WORK TASK → Among the entries below, find the lines that hold the word "injection" and report them.

════════════════════

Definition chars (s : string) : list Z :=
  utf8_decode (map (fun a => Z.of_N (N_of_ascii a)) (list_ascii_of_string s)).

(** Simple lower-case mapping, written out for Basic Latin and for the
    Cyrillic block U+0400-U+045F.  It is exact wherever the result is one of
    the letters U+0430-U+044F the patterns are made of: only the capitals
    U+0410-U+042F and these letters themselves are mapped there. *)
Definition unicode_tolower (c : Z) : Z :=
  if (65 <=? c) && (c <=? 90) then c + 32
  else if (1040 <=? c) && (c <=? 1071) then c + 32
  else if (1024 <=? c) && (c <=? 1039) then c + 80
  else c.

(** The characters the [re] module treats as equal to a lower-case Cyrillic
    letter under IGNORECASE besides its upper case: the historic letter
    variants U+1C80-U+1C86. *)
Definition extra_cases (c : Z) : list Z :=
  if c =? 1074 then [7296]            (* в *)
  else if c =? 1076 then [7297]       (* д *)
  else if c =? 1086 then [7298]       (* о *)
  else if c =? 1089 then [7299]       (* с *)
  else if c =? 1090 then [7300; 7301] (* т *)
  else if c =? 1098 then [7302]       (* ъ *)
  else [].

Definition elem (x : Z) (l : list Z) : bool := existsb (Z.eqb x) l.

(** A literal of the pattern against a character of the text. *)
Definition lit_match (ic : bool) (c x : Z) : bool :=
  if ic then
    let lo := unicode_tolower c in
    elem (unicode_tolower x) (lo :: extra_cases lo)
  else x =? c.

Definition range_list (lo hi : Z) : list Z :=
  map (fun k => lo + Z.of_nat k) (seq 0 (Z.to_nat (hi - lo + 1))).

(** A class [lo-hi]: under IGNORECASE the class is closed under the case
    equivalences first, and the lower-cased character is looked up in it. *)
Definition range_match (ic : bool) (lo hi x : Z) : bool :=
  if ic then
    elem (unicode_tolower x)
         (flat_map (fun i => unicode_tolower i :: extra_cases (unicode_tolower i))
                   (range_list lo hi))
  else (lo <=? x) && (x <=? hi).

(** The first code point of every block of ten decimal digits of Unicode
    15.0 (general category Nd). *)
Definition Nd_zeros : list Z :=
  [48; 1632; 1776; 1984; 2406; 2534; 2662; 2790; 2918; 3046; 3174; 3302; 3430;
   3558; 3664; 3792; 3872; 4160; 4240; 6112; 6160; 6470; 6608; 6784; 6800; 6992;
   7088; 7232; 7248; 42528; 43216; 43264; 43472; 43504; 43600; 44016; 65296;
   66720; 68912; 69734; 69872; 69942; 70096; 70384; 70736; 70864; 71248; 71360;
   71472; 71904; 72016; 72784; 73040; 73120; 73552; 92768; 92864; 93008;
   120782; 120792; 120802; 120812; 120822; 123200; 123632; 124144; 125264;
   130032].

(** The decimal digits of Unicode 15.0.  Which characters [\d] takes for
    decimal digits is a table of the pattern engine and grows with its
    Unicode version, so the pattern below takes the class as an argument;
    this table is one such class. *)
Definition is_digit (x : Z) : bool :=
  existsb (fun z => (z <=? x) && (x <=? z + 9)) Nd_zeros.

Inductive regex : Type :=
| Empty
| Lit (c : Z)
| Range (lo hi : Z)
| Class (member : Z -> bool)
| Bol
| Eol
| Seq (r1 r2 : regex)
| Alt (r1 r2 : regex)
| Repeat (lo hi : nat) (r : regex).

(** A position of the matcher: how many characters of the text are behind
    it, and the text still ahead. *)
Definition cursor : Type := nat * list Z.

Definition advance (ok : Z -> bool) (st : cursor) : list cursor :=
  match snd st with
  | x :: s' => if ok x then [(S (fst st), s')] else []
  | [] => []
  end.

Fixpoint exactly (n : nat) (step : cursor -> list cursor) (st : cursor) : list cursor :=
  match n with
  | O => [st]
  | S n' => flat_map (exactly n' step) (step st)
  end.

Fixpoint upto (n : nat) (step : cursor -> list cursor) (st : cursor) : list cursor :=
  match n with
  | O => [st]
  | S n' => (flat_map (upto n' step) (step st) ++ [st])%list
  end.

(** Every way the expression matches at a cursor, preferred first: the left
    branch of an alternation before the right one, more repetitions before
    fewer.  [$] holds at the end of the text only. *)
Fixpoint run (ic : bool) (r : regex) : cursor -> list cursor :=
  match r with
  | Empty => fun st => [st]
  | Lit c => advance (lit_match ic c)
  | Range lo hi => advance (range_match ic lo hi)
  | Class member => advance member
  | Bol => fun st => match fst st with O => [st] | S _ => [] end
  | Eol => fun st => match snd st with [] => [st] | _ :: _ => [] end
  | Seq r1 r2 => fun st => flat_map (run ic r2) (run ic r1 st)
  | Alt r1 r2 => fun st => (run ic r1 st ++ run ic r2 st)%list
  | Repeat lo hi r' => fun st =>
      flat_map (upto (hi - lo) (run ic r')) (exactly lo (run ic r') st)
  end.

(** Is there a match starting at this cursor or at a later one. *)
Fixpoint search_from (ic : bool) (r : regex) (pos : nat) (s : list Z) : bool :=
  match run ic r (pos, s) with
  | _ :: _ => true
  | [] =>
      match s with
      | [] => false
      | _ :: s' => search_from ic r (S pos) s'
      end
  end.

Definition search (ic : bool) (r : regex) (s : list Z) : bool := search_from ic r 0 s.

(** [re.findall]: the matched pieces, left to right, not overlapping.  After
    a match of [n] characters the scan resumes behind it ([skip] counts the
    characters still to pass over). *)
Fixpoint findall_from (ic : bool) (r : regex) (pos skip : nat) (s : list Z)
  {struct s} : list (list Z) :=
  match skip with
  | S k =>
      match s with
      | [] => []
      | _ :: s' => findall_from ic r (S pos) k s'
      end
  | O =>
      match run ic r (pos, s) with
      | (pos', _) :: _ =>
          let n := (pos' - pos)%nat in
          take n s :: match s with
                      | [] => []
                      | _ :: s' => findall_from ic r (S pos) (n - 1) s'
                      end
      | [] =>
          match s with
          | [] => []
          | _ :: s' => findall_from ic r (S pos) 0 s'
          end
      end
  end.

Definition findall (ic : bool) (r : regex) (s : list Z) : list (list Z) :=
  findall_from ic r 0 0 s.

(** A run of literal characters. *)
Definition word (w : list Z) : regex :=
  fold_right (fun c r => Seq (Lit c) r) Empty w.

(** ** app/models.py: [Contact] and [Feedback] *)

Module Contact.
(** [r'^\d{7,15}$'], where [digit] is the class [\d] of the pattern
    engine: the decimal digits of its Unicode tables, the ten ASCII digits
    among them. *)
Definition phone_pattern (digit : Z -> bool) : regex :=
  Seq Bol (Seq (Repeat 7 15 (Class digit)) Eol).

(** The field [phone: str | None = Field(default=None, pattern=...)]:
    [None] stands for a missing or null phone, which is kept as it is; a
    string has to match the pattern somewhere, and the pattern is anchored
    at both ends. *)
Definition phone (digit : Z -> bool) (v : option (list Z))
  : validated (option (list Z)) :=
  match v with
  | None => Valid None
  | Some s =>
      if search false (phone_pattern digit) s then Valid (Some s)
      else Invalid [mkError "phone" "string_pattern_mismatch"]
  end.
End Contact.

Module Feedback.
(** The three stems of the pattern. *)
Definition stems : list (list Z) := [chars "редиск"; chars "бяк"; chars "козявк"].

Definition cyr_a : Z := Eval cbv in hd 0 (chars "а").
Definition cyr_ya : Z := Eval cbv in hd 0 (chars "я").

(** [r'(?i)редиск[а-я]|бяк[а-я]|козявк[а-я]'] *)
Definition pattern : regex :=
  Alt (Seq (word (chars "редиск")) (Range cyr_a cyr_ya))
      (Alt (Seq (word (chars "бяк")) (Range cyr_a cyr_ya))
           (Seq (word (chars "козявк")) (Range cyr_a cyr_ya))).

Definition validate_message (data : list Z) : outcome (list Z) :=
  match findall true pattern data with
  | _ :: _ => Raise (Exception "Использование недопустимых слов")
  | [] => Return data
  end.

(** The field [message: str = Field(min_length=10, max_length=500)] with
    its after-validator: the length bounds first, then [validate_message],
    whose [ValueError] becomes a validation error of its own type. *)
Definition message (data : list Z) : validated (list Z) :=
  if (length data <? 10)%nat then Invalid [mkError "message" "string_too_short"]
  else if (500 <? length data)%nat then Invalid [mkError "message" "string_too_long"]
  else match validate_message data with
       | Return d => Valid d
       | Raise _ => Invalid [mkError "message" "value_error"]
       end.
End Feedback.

════════════════════

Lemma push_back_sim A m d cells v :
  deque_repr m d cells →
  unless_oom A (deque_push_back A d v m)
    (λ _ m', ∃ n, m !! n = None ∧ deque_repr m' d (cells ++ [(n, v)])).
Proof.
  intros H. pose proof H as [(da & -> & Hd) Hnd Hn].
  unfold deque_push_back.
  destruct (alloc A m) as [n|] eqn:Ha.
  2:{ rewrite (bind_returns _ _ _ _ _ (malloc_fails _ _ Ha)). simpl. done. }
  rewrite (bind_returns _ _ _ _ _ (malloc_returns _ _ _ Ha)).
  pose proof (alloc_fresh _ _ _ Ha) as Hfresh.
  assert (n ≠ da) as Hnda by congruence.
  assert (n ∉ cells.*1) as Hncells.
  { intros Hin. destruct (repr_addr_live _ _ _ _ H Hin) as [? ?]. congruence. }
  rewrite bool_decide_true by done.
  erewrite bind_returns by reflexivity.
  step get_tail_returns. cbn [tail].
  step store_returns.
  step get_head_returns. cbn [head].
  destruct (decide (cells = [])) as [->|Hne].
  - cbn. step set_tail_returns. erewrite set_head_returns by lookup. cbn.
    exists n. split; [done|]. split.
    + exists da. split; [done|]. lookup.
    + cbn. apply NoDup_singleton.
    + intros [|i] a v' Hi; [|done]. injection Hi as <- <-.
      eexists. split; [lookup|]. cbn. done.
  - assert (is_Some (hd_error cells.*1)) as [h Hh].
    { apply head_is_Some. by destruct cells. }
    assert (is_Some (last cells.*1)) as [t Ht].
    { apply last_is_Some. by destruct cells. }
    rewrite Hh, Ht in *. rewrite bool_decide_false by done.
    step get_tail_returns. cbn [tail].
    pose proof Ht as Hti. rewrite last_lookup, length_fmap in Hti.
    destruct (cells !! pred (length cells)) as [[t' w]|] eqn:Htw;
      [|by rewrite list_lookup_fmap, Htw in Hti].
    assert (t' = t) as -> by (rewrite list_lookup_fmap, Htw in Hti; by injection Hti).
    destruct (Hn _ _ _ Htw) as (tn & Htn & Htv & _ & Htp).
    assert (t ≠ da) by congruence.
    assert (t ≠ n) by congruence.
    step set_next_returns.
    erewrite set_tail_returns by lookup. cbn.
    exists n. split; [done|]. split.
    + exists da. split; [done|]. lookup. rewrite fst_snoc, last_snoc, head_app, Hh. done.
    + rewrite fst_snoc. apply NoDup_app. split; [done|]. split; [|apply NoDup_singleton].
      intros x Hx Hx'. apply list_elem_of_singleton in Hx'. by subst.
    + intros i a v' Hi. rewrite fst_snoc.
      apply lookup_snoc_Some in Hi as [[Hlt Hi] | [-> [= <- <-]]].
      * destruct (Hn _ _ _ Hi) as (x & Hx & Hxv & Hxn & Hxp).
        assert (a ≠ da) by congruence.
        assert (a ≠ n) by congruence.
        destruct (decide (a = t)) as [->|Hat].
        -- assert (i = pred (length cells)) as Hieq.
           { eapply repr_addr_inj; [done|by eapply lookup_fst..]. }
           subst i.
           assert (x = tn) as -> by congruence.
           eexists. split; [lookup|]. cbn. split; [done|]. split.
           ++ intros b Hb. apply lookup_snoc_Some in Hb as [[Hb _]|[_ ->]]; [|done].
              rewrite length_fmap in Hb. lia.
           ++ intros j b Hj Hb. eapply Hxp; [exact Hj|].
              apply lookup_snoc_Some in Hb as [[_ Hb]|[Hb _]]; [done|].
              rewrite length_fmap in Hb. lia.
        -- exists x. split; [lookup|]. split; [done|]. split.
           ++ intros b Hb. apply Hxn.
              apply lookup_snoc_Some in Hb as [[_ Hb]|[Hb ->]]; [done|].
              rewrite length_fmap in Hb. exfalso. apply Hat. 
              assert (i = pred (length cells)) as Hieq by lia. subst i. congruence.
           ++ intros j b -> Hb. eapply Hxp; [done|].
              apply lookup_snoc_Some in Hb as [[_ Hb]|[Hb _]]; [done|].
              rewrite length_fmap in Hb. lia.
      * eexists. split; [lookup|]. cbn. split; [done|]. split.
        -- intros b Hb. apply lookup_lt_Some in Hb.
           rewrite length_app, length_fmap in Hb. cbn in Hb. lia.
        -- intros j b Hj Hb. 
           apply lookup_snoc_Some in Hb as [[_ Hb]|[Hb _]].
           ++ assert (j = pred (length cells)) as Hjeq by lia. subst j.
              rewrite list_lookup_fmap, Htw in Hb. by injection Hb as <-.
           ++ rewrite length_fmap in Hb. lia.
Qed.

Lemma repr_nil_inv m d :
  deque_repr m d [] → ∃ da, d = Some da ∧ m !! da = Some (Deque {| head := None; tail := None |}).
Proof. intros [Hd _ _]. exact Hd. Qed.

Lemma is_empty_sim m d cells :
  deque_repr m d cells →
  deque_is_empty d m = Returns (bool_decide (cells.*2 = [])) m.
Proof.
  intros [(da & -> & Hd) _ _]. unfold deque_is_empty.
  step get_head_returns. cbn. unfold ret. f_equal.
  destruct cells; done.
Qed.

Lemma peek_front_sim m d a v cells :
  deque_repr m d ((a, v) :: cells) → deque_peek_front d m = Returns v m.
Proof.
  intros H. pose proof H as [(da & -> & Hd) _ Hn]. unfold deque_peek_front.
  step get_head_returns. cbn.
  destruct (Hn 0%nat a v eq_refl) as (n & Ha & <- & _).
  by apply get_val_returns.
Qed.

════════════════════

TASK OUTPUT →
    + intros [|i] a v' Hi; [|done]. injection Hi as <- <-.
    assert (t' = t) as -> by (rewrite list_lookup_fmap, Htw in Hti; by injection Hti).
              rewrite list_lookup_fmap, Htw in Hb. by injection Hb as <-.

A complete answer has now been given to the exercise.